I was 22 when I went to work on Drake’s Island in April 1979.  A friend of mine was head of climbing; they were short of instructors and Pete phoned to see if I wanted a job for the summer.  At the interview we drank coffee and talked about climbing for a couple of hours and Pete said I’d be starting the following Monday.  No HR, CVs, or references. On the Monday in question I turned up at Millbay docks which then was a working, if slightly run down, commercial dock.  The Island boat left from Trinity Pier and that first day I heaved my belongings onto Sir Egbert Cadbury, a 32 ft Cheverton workboat, which was slightly underpowered by its four-cylinder Perkins diesel.  Known affectionately as ‘Chocky’, she was the Island’s workhorse, running from 0800 every morning to ferry staff, food, building materials, chandlery and everything else that was needed to supply the Adventure Centre. In early April there were no courses running – that was still a few weeks off – and so my first lunch was taken in the dining room at the western end of the barrack block with around 20 staff.  The food was good but I was aware that there was a bit of an atmosphere and it turned out that I had arrived at the end of an acrimonious falling out between the senior staff and the Warden.  I was never privy to the circumstances but by mid afternoon the Warden had packed his bags and left on Chocky, and I was left wondering what I might have let myself in for.

The Barrack Block back in the Adventure Centre Days. The Western End is to the left.

The next few weeks were pretty hard work.  We were finishing building the climbing wall on the moat wall behind the casemates and most days involved mixing concrete, chipping out old pointing, and lugging what seemed to be an endless amount of supplies up from the boat.  At the time the old steel stairs up to the jetty were well past their sell by date – steep, narrow, rusty, pitted with holes and generally downright dangerous.  Plans were afoot for them to be replaced but it couldn’t be done until after the season was over so for the time being we had to grit our teeth and get on with it.  The hard standing to the west of the jetty was being built by the Youth Opportunities scheme, and the boathouse was going on top of that.  This meant tonnes, literally, of sand, cement, concrete blocks and assorted building materials had to be carried down the steps at Mill Bay, loaded onto Chocky, and unloaded onto the jetty before being carried to wherever they were needed.  We were young and strong but it was punishing.  We came to regard it as hard labour and the Island as our Alcatraz – a nickname that stuck.

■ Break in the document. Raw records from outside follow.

Lemma descend_app g span path path' span' :
  descend g span (path ++ path') = Ok span' → ∃ mid, descend g span path = Ok mid ∧ descend g mid path' = Ok span'.
Proof.
  revert span. induction path as [|x path IH]; intros span Hd; cbn [descend app] in *; [eauto|].
  apply obind_ok in Hd as (sp & Hx & Hd). rewrite Hx. cbn [obind]. by apply IH.
Qed.

(** Every node of the old tree at a valid path is a well-formed subtree. *)
Lemma subtree_ok_reader rd1 rd2 s n : ∀ span id,
  rd_geometry rd1 = rd_geometry rd2 → rd_layout_kind rd1 = rd_layout_kind rd2 →
  subtree_ok rd1 s n span id → subtree_ok rd2 s n span id.
Proof.
  induction n as [|n IH]; intros span id Hge Hla (node & Hn & Hid & Hm & Hrest); exists node;
    (split; [done|]); (split; [done|]); (split; [by rewrite <-Hla|]); [done|].
  intros slot. destruct (Hrest slot) as [?|(c & ? & Hc)]; [by left|right]. exists c. split; [done|].
  intros span' Hs. apply IH; [done|done|]. apply Hc. by rewrite Hge.
Qed.

Lemma subtree_ok_find rd s path : ∀ n span id span' found,
  subtree_ok rd s (length path + n) span id → descend (rd_geometry rd) span path = Ok span' →
  find_node s id path = Some found → subtree_ok rd s n span' found.
Proof.
  induction path as [|slot path IH]; intros n span id span' found Hsub Hd Hf.
  { cbn in Hd, Hf. by simplify_eq. }
  cbn [length Nat.add subtree_ok] in Hsub. destruct Hsub as (node & _ & _ & _ & Hedges). rewrite find_node_cons in Hf.
  cbn [descend] in Hd. apply obind_ok in Hd as (sp & Hc & Hd). unfold child_at in Hf.
  destruct (Hedges slot) as [He|(child & He & Hsub)]; rewrite He in Hf; cbn in Hf; [done|].
  apply (IH n sp child); auto.
Qed.
End paths.

Lemma child_span_level g span slot span' :
  child_span g span slot = Ok span' → span_level span' = span_level span - 1.
Proof.
  unfold child_span, node_span. intros H. destruct (_ =? _); [done|]. destruct (_ <=? _); [done|]. inv_ok.
  destruct (_ <? _); [done|]. destruct (_ <=? _); [done|]. inv_ok. done.
Qed.

Lemma descend_level g path : ∀ span span',
  descend g span path = Ok span' → span_level span' = span_level span - Z.of_nat (length path).
Proof.
  induction path as [|slot path IH]; intros span span' Hd; cbn [descend length] in *.
  - injection Hd as ->. lia.
  - apply obind_ok in Hd as (sp & Hc & Hd). rewrite (IH _ _ Hd), (child_span_level _ _ _ _ Hc). lia.
Qed.

(** ** Spans are within bounds *)

Section spans.
Context (g : TreeGeometry) (Hg : geometry_ok g).

Definition span_fine (span : TreeNodeSpan) : Prop :=
  0 ≤ span_level span ≤ geo_root_level g ∧ 0 ≤ span_start span ∧ 0 ≤ span_len span.

Lemma child_span_fine span slot span' :
  span_fine span → 0 ≤ slot → child_span g span slot = Ok span' → span_fine span'.
Proof.
  intros (Hl & Hs & _) Hslot Hc. pose proof (child_span_level _ _ _ _ Hc) as Hl'. unfold child_span in Hc.
  destruct (Z.eqb_spec (span_level span) 0); [done|]. destruct (_ <=? slot); [done|].
  rewrite full_span_len_ok in Hc by (done || lia). cbn [obind] in Hc. pose proof (level_bytes_pos (span_level span - 1) ltac:(lia)).
  destruct (u64_checked_mul _ _) as [o|] eqn:Hm; [|done]. cbn [ok_or obind] in Hc. apply u64_checked_mul_Some in Hm as [_ ->].
  destruct (u64_checked_add _ _) as [a|] eqn:Ha; [|done]. cbn [ok_or obind] in Hc. apply u64_checked_add_Some in Ha as [_ ->].
  unfold node_span in Hc. destruct (_ <? _); [done|]. destruct (Z.leb_spec (geo_size_bytes g) (span_start span + slot * level_bytes (span_level span - 1))); [done|].
  rewrite full_span_len_ok in Hc by (done || lia). cbn [obind] in Hc. injection Hc as <-. unfold span_fine. cbn [span_level span_start span_len] in *.
  pose proof Hg as (_ & _ & Hsz & _). rewrite u64_sub_id by lia. lia.
Qed.

Lemma descend_fine path : ∀ span span',
  span_fine span → Forall (λ slot, 0 ≤ slot < 32) path → descend g span path = Ok span' → span_fine span'.
Proof.
  induction path as [|slot path IH]; intros span span' Hf Hpos Hd; cbn [descend] in Hd; [by injection Hd as <-|].
  apply obind_ok in Hd as (sp & Hc & Hd). apply Forall_cons in Hpos as [Hs Hpos].
  apply (IH sp); [|done|done]. apply (child_span_fine span slot); [done|lia|done].
Qed.

Lemma root_descend_fine path span :
  Forall (λ slot, 0 ≤ slot < 32) path → descend g (root_span g) path = Ok span → span_fine span.
Proof.
  intros Hpos Hd. apply (descend_fine path (root_span g)); [|done|done]. pose proof Hg as (_ & _ & ? & ? & _).
  unfold span_fine. cbn. lia.
Qed.
End spans.

(** ** Rows with a batch on top *)

(** What a store shows, as data. *)
Record TreeRows := mkRows {
  rw_node : NodeId → CatalogResult (option TreeNodeRecord);
  rw_edge : NodeId → Z → CatalogResult (option TreeEdgeRecord);
  rw_leaf_ref : NodeId → CatalogResult (option TreeLeafRefRecord);
}.

#[export] Instance rows_view : TreeView TreeRows := {
  store_valid _ := True;
  store_ready _ := True;
  see_node := rw_node;
  see_edge := rw_edge;
  see_leaf_ref := rw_leaf_ref;
  see_head _ id := Err (ExportNotFound id);
}.

(** Two stores that show the same tree, perhaps of different kinds. *)
Record same_rows {S S' : Type} `{!TreeView S} `{!TreeView S'} (s : S) (s' : S') : Prop := {
  sr_node : ∀ id, see_node s' id = see_node s id;
  sr_edge : ∀ parent slot, see_edge s' parent slot = see_edge s parent slot;
  sr_leaf_ref : ∀ id, see_leaf_ref s' id = see_leaf_ref s id;
}.

(** The first record with a key. *)
Definition by_key {A K} `{!EqDecision K} (key : A → K) (k : K) (l : list A) : option A :=
  List.find (λ x, bool_decide (key x = k)) l.
Arguments by_key : simpl never.

Definition with_batch {S : Type} `{!TreeView S} (s : S) (b : TreeRecordBatch) : TreeRows :=
  mkRows
    (λ id, match by_key tn_id id (tb_nodes b) with
           | Some n => Ok (Some n) | None => see_node s id end)
    (λ parent slot, match by_key edge_key (parent, slot) (tb_edges b) with
                    | Some e => Ok (Some e) | None => see_edge s parent slot end)
    (λ id, match by_key tl_node_id id (tb_leaf_refs b) with
           | Some l => Ok (Some l) | None => see_leaf_ref s id end).

Section by_key.
Context {A K : Type} `{!EqDecision K} (key : A → K).

Lemma by_key_Some l k x : by_key key k l = Some x → x ∈ l ∧ key x = k.
Proof. intros [Hin Hk]%find_some. rewrite bool_decide_eq_true in Hk. by rewrite list_elem_of_In. Qed.

Lemma by_key_None l k : by_key key k l = None ↔ k ∉ key <$> l.
Proof.
  unfold by_key. induction l as [|y l IH]; cbn [List.find]; [rewrite fmap_nil; split; [intros _; apply not_elem_of_nil|done]|].
  rewrite fmap_cons, not_elem_of_cons. case_bool_decide; naive_solver.
Qed.

Lemma by_key_snoc l x k :
  by_key key k (l ++ [x]) = match by_key key k l with
                            | Some y => Some y
                            | None => if decide (key x = k) then Some x else None
                            end.
Proof.
  unfold by_key. induction l as [|y l IH]; cbn [app List.find]; [|by case_bool_decide].
  rewrite bool_decide_decide. by destruct (decide (key x = k)).
Qed.
End by_key.

Section rows.
Context {S S' : Type} `{!TreeView S} `{!TreeView S'}.

Lemma subtree_ok_rows rd (s : S) (s' : S') n : ∀ span id,
  same_rows s s' → subtree_ok rd s n span id → subtree_ok rd s' n span id.
Proof.
  induction n as [|n IH]; intros span id Hv (node & Hn & Hid & Hm & Hrest); exists node;
    (split; [by rewrite (sr_node _ _ Hv)|]); (split; [done|]); (split; [done|]).
  - by setoid_rewrite (sr_leaf_ref _ _ Hv).
  - intros slot. rewrite (sr_edge _ _ Hv). destruct (Hrest slot) as [?|(child & ? & ?)]; [by left|right].
    exists child. split; [done|]. intros. apply IH; auto.
Qed.

Lemma find_node_rows (s : S) (s' : S') slots : ∀ id, same_rows s s' → find_node s' id slots = find_node s id slots.
Proof.
  induction slots as [|slot slots IH]; intros id Hv; [done|]. cbn. rewrite (sr_edge _ _ Hv).
  destruct (see_edge s id slot) as [[e|]| |]; [by apply IH|done..].
Qed.

End rows.

(** A store shows what was published to it. *)
Lemma published_rows {S : Type} `{!TreeView S} (s s' : S) b : published_view s s' b → same_rows (with_batch s b) s'.
Proof.
  intros Hv. split; cbn; intros.
  - destruct (by_key _ _ _) as [n|] eqn:Hf.
    + apply by_key_Some in Hf as [Hin <-]. by apply (pv_node _ _ _ Hv).
    + apply by_key_None in Hf. by apply (pv_old_node _ _ _ Hv).
  - destruct (by_key _ _ _) as [e|] eqn:Hf.
    + apply by_key_Some in Hf as [Hin Heq]. injection Heq as <- <-. by apply (pv_edge _ _ _ Hv).
    + apply by_key_None in Hf. by apply (pv_old_edge _ _ _ Hv).
  - destruct (by_key _ _ _) as [l|] eqn:Hf.
    + apply by_key_Some in Hf as [Hin <-]. by apply (pv_leaf_ref _ _ _ Hv).
    + apply by_key_None in Hf. by apply (pv_old_leaf_ref _ _ _ Hv).
Qed.

Lemma published_view_same {S : Type} `{!TreeView S} (s s1 s' : S) b : same_view s s1 → published_view s1 s' b → published_view s s' b.
Proof.
  intros Hv [Hu Hfn Hfe Hn He Hl Hon Hoe Hol]. split; try done.
  - intros n Hin. rewrite <-(sv_node _ _ Hv). by apply Hfn.
  - intros n slot Hin. rewrite <-(sv_edge _ _ Hv). by apply Hfe.
  - intros id Hid. rewrite <-(sv_node _ _ Hv). by apply Hon.
  - intros p slot Hid. rewrite <-(sv_edge _ _ Hv). by apply Hoe.
  - intros id Hid. rewrite <-(sv_leaf_ref _ _ Hv). by apply Hol.
Qed.

(** ** One new node *)

(** [r'] is [r] with the node [c] at a free slot of [parent]; a leaf comes with its reference. *)
Record grows (g : TreeGeometry) (layout : ExportLayoutKind) (parent : NodeId) (slot : Z) (node : TreeNodeRecord)
    (r r' : TreeRows) : Prop := {
  gr_new : rw_node r (tn_id node) = Ok None;
  gr_bare : ∀ slot, rw_edge r (tn_id node) slot = Ok None;
  gr_free : rw_edge r parent slot = Ok None;
  gr_parent : ∃ pnode pspan span, rw_node r parent = Ok (Some pnode) ∧
    tn_level pnode = span_level pspan ∧ tn_span_start_bytes pnode = span_start pspan ∧ tn_span_len_bytes pnode = span_len pspan ∧
    child_span g pspan slot = Ok span ∧ node_matches layout (expected_kind span) span node;
  gr_node : ∀ id, rw_node r' id = if decide (id = tn_id node) then Ok (Some node) else rw_node r id;
  gr_edge : ∀ p sl, rw_edge r' p sl =
    if decide (p = parent ∧ sl = slot) then Ok (Some (mkTreeEdge parent slot (tn_id node))) else rw_edge r p sl;
  gr_leaf : tn_level node = 0 → ∃ leaf, rw_leaf_ref r' (tn_id node) = Ok (Some leaf) ∧ tl_node_id leaf = tn_id node;
  gr_leaf_ref : ∀ id, id ≠ tn_id node → rw_leaf_ref r' id = rw_leaf_ref r id;
}.

Section growth.
Context (rd : LazyTreeMetadataReader) (parent : NodeId) (slot : Z) (node : TreeNodeRecord) (r r' : TreeRows).
Context (Hgrow : grows (rd_geometry rd) (rd_layout_kind rd) parent slot node r r').

Lemma parent_old : parent ≠ tn_id node.
Proof.
  destruct (gr_parent _ _ _ _ _ _ _ Hgrow) as (pnode & _ & _ & Hp & _). intros Heq.
  pose proof (gr_new _ _ _ _ _ _ _ Hgrow) as Hn. by rewrite <-Heq, Hp in Hn.
Qed.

Every few days we’d have a day or two of staff training as a reward for our efforts.  We climbers spent a lot of time scrambling up and down everything suitable, getting to know where we’d be teaching our charges when they arrived.  The climbing wall was short and fierce with one or two routes that were genuinely hard.  On the back of the Island was the buttress, easy angled but big enough (50ft?) to give real feeling of adventure for a primary school kid abseiling down above a big swell before climbing back up again.  A more spectacular abseil was that from the crane buttress above the hard standing – maybe 60 feet hanging out in space, though for us instructors the worst bit was inching out along the steel beam that formed the jib of the crane to rig the slings in the first place.  The torpedo chute in the casemates provided hours of fun trying to get up it without using the rails on each side, and general messing around in the tunnels could occupy a wet afternoon.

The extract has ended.